Les 8 types d'empathie selon Daniel Batson






     L'empathie est la capacité de se mettre à la place de l'autre et de comprendre intimement ce qu'il ressent. L'empathie est essentielle dans les sociétés humaines pour communiquer et souder chaque membre de la communauté les uns aux autres. L'empathie est souvent décrite par les évolutionnistes comme la source de la morale et de l'altruisme. Pour autant, l'empathie ne conduit pas nécessairement à une conduite éthique remarquable et à l'altruisme désintéressé. Une personne manipulatrice peut avec l'empathie comprendre le désarroi d'une personne et utiliser cette compréhension de ses états mentaux pour mieux la contrôler. Il est donc important de comprendre ce phénomène de l'empathie et de comprendre quand l'empathie est un facteur propice à l'apparition de l'altruisme et la volonté de faire le bien autour de soi.
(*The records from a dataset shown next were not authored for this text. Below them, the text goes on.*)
(* ===== verification/Files.v ===== *)
(** * Files

    The file system as a map from paths to files, and the calls of [std::fs] by
    which the code changes it.  Which calls fail, and after how much of a text, is
    decided by a [Disk].  Symbolic links and directories are not modelled: the code
    opens its files with [O_NOFOLLOW] or in directories of its own. *)
From stdpp Require Import gmap.
From S2P Require Import Prelude Text Paths Json.

Record File : Type := { contents : bytes; mode : Z }.
Abbreviation Files := (gmap bytes File).

#[export] Instance File_eq_dec : EqDecision File.
Proof. solve_decision. Defined.

(** Which calls succeed: [open] of a path for writing, how much of a text [write_all]
    writes before it fails ([None]: everything), [sync_all], [rename], [chmod]; and the
    kind of the error otherwise. *)
Record Disk : Type := {
  umask : Z;
  open_ok : Files -> bytes -> bool;
  write_upto : Files -> bytes -> option nat;
  sync_ok : Files -> bool;
  rename_ok : Files -> bool;
  chmod_ok : Files -> bool;
  disk_error : Files -> ErrorKind;
}.

Section Disk.
Context (disk : Disk).

Definition fs_error {A} : ST Files Abort A := fun fs => (fs, Err (IoError (disk_error disk fs) "{e}")).

(** The mode is that of a file that is there, and otherwise the one asked for. *)
Definition open_truncate (path : bytes) (m : Z) : ST Files Abort unit := fun fs =>
  if open_ok disk fs path
  then (<[path := {| contents := [];
                     mode := match (fs !! path : option File) with
                             | Some f => mode f | None => Z.land m (Z.lnot (umask disk)) end |}]> fs, Ok tt)
  else fs_error fs.

Definition put (path text : bytes) (fs : Files) : Files :=
  alter (fun f => {| contents := text; mode := mode f |}) path fs.

Definition file_write_all (path text : bytes) : ST Files Abort unit := fun fs =>
  match write_upto disk fs text with
  | None => (put path text fs, Ok tt)
  | Some n => fs_error (put path (take n text) fs)
  end.

Definition sync_all : ST Files Abort unit := fun fs => if sync_ok disk fs then (fs, Ok tt) else fs_error fs.

Definition rename (from to : bytes) : ST Files Abort unit := fun fs =>
  match (fs !! from : option File) with
  | Some f => if rename_ok disk fs then (<[to := f]> (delete from fs), Ok tt) else fs_error fs
  | None => fs_error fs
  end.

(** [std::fs::write]. *)
Definition fs_write (path text : bytes) : ST Files Abort unit :=
  _ ← open_truncate path 438; file_write_all path text.

Definition set_permissions (path : bytes) (m : Z) : ST Files Abort unit := fun fs =>
  if chmod_ok disk fs then (alter (fun f => {| contents := contents f; mode := m |}) path fs, Ok tt) else fs_error fs.
End Disk.

(** [std::fs::read_to_string]. *)
Definition read_to_string (path : bytes) (fs : Files) : io bytes :=
  match (fs !! path : option File) with
  | None => Err (IoError NotFound "{path}")
  | Some f => if Utf8.valid (contents f) then Ok (contents f) else invalid "stream did not contain valid UTF-8"
  end.

Definition lift_io {A} (r : io A) : ST Files Abort A := fun fs => (fs, r).

(** [?] in a function that returns [crate::Result]. *)
Definition from_io {A} (m : ST Files Abort A) : ST Files Error A := fun fs =>
  match m fs with
  | (fs, Ok a) => (fs, Ok a)
  | (fs, Err (IoError _ e)) => (fs, Err (Io e))
  | (fs, Err _) => (fs, Err (Io "panic"))
  end.

(** ** Frames

    [frame P m]: whatever happens, the files that [m] changes are those of [P]. *)
Definition frame {E A} (P : bytes -> Prop) (m : ST Files E A) : Prop :=
  forall fs path, ~ P path -> (m fs).1 !! path = fs !! path.

Section Frames.
Context (disk : Disk).

Lemma frame_bind {E A B : Type} (P : bytes -> Prop) (m : ST Files E A) (f : A -> ST Files E B) :
  frame P m -> (forall a, frame P (f a)) -> frame P (m ≫= f).
Proof.
  intros Hm Hf fs path HP. unfold mbind, ST_bind. specialize (Hm fs path HP).
  destruct (m fs) as [fs1 [a|e]]; simpl in *; [|done]. rewrite <- Hm. by apply Hf.
Qed.

Lemma frame_ret {E A : Type} (P : bytes -> Prop) (a : A) : frame (E := E) P (mret a).
Proof. by intros fs path. Qed.

Lemma frame_stop {E A : Type} (P : bytes -> Prop) (e : E) : frame P (stop e : ST Files E A).
Proof. by intros fs path. Qed.

Lemma frame_open (P : bytes -> Prop) path m : P path -> frame P (open_truncate disk path m).
Proof.
  intros HP fs q Hq. unfold open_truncate. case_match; [|done]. simpl. rewrite lookup_insert_ne; [done|]. by intros ->.
Qed.

Lemma put_ne path q text fs : path <> q -> put path text fs !! q = fs !! q.
Proof. intros H. unfold put. by rewrite lookup_alter_ne. Qed.

Lemma frame_write (P : bytes -> Prop) path text : P path -> frame P (file_write_all disk path text).
Proof.
  intros HP fs q Hq. unfold file_write_all, fs_error. assert (path <> q) by (by intros ->).
  case_match; simpl; by apply put_ne.
Qed.

Lemma frame_fs_write (P : bytes -> Prop) path text : P path -> frame P (fs_write disk path text).
Proof. intros HP. unfold fs_write. apply frame_bind; [by apply frame_open|intros _; by apply frame_write]. Qed.

Lemma frame_chmod (P : bytes -> Prop) path m : P path -> frame P (set_permissions disk path m).
Proof.
  intros HP fs q Hq. unfold set_permissions, fs_error. assert (path <> q) by (by intros ->).
  case_match; simpl; [|done]. by rewrite lookup_alter_ne.
Qed.

Lemma frame_from_io {A : Type} (P : bytes -> Prop) (m : ST Files Abort A) : frame P m -> frame P (from_io m).
Proof.
  intros Hm fs q Hq. specialize (Hm fs q Hq). unfold from_io. destruct (m fs) as [fs1 [|[]]]; done.
Qed.
End Frames.

(** What a file holds that [fs_write] has written. *)
Lemma fs_write_ok disk path text fs fs' : fs_write disk path text fs = (fs', Ok tt) ->
  exists m, fs' !! path = Some {| contents := text; mode := m |}.
Proof.
  unfold fs_write, mbind, ST_bind, open_truncate, file_write_all, fs_error.
  destruct (open_ok disk fs path); [|done]. destruct (write_upto disk _ text); [done|]. intros [= <-]. unfold put. rewrite lookup_alter_eq, lookup_insert_eq.
  by eexists.
Qed.

Lemma from_io_ok {A} (m : ST Files Abort A) fs fs' a : from_io m fs = (fs', Ok a) -> m fs = (fs', Ok a).
Proof. unfold from_io. destruct (m fs) as [fs1 [|[]]]; intros [= <- <-]; done. Qed.

Lemma from_io_err {A} (m : ST Files Abort A) fs fs' e : from_io m fs = (fs', Err e) -> exists t, e = Io t.
Proof. unfold from_io. destruct (m fs) as [fs1 [|[]]]; intros [= <- <-]; by eexists. Qed.

(** A disk on which everything works. *)
Definition demo_disk : Disk :=
  {| umask := 18; open_ok _ _ := true; write_upto _ _ := None; sync_ok _ := true; rename_ok _ := true;
     chmod_ok _ := true; disk_error _ := NotFound |}.
Definition canon (p : bytes) : bytes :=
  match canonicalize p with
  | Some c => Utf8.lossy c
  | None =>
    match parent p, file_name p with
    | Some dir, Some name =>
      match canonicalize dir with
      | Some cp => Utf8.lossy (push cp name)
      | None => Utf8.lossy p
      end
    | _, _ => Utf8.lossy p
    end
  end.

(** The read paths without the Keychain. *)
Definition launch_read_paths (cfg : Config) : list bytes :=
  map canon (read_paths (cfg_profile cfg))
  ++ (if decide (socket_dir cfg = []) then [] else [canon (socket_dir cfg)])
  ++ match uv_cache_path with
     | Some uv_cache => if path_exists uv_cache then [canon uv_cache] else []
     | None => []
     end.

Definition launch_write_paths (cfg : Config) (tmp_dir : bytes) : list bytes :=
  map canon (write_paths (cfg_profile cfg)) ++ [Utf8.lossy tmp_dir].

(** The directory of the command. *)
Definition command_dir (cmd : bytes) : list bytes :=
  match parent (canon cmd) with
  | Some dir => if decide (dir = []) then [] else [Utf8.lossy dir]
  | None => []
  end.

Definition keychain_dir (cfg : Config) : list bytes :=
  if allow_keychain (cfg_profile cfg) then
    match home with
    | Some home =>
      let kc := push home (bs "Library/Keychains") in
      if path_exists kc then [canon kc] else []
    | None => []
    end
  else [].

Definition launch_sockets (cfg : Config) : option bytes * option bytes :=
  (if decide (socket_dir cfg = []) then None else Some (canon (push (socket_dir cfg) (bs "control.sock"))),
   canon <$> network_proxy_socket cfg).

Definition profile_data (cfg : Config) (cmd tmp_dir : bytes) : ProfileData :=
  let proxy_mode := bool_decide (is_Some (network_proxy_socket cfg)) in
  let network := match seccomp_profile (cfg_profile cfg) with Baseline => negb proxy_mode | _ => false end in
  let read_paths := launch_read_paths cfg in
  let write_paths := launch_write_paths cfg tmp_dir in
  let exec_paths := command_dir cmd in
  let exec_paths := if allow_exec (cfg_profile cfg) then fold_left add_missing read_paths exec_paths else exec_paths in
  let read_paths := read_paths ++ keychain_dir cfg in
  {| sb_read_paths := read_paths; sb_write_paths := write_paths; sb_exec_paths := exec_paths;
     control_socket := (launch_sockets cfg).1; llm_socket := (launch_sockets cfg).2; allow_network := network;
     sb_allow_keychain := allow_keychain (cfg_profile cfg); sb_tty := cfg_tty cfg |}.

Lemma canon_valid p : Utf8.valid (canon p) = true.
Proof. unfold canon. repeat case_match; apply Utf8.valid_decode, Utf8.decode_lossy. Qed.

Lemma lossy_is_valid p : Utf8.valid (Utf8.lossy p) = true.
Proof. apply Utf8.valid_decode, Utf8.decode_lossy. Qed.

(** Membership in a list of at most one element. *)
Ltac one H := first [by apply elem_of_nil in H | apply list_elem_of_singleton in H as ->].

Lemma launch_read_valid cfg p : p ∈ launch_read_paths cfg -> Utf8.valid p = true.
Proof.
  unfold launch_read_paths. rewrite !elem_of_app. intros [(q & -> & _)%list_elem_of_fmap|[H|H]]; [apply canon_valid|..];
    repeat case_match; one H; apply canon_valid.
Qed.

Lemma command_dir_valid cmd p : p ∈ command_dir cmd -> Utf8.valid p = true.
Proof.
  unfold command_dir. repeat case_match; intros Hp; one Hp. apply lossy_is_valid.
Qed.

(** The paths of the profile are texts. *)
Lemma profile_data_strings cfg cmd tmp : data_strings (profile_data cfg cmd tmp).
Proof.
  unfold data_strings, profile_data, launch_sockets, launch_write_paths.
  cbn [sb_read_paths sb_write_paths sb_exec_paths control_socket llm_socket fst snd].
  apply list.Forall_forall. intros p. rewrite !elem_of_app.
  intros [[H|H]|[[(q & -> & _)%list_elem_of_fmap|H]|[H|[H|H]]]].
  - by eapply launch_read_valid.
  - revert H. unfold keychain_dir. repeat case_match; intros Hp; one Hp. apply canon_valid.
  - apply canon_valid.
  - one H. apply lossy_is_valid.
  - destruct (allow_exec (cfg_profile cfg)); [|by eapply command_dir_valid].
    apply elem_of_add_missing in H as [H|H]; [by eapply command_dir_valid|by eapply launch_read_valid].
  - case_decide; one H. apply canon_valid.
  - destruct (network_proxy_socket cfg); one H. apply canon_valid.
Qed.
End Launch.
Daniel Batson a découvert 8 types d'empathie. Je les expose tel que Matthieu Ricard les expose dans son ouvrage « Plaidoyer pour l'altruisme » (éditions NiL, Paris, 2013, pp. 56-60).

Ces 8 types d'empathie sont :
  • 1°) la connaissance de l'état intérieur de l'autre
  • 2°) l'imitation motrice et cérébrale
  • 3°) la résonance émotionnelle
  • 4°) se projeter intuitivement dans la situation de l'autre
  • 5°) se représenter le plus clairement possible les sentiments d'autrui
  • 6°) imaginer ce que nous ressentirions si nous étions à la place d'autrui
  • 7°) la détresse empathique
  • 8°) la sollicitude empathique


   1°) La connaissance de l'état intérieur d'une personne nous permet de comprendre ce que l'autre ressent grâce aux signes qu'il donne et qui indiquent cet état présent : grimace, pleurs, agitation.... Cette connaissance peut nous conduire à vouloir aider quelqu'un, mais pas nécessairement : on peut très bien croiser quelqu'un qui pleure dans la rue. On sait que cette personne est malheureuse, mais on peut très bien rester complètement indifférent au sort de cette personne.




   2°) L'imitation motrice et cérébrale est un comportement très courant. Quand nous regardons quelqu'un accomplir une action ou exprimer quelque chose, notre esprit tend à imiter ce que nous venons de voir, comme si nous accomplissions nous-mêmes l'action alors que nous restons immobile. Ce phénomène est en partie causé par les neurones-miroirs. Cette imitation motrice et cérébrale est essentielle dans les processus d'apprentissage : le bébé regarde les adultes autour de lui se déplacer debout et agiter les lèvres, ce qui lui donne envie de se mettre sur ses deux jambes et de commencer à babiller pour imiter les grands. Progressivement, l'enfant finira par parler et s'exprimer dans la langue de ses parents.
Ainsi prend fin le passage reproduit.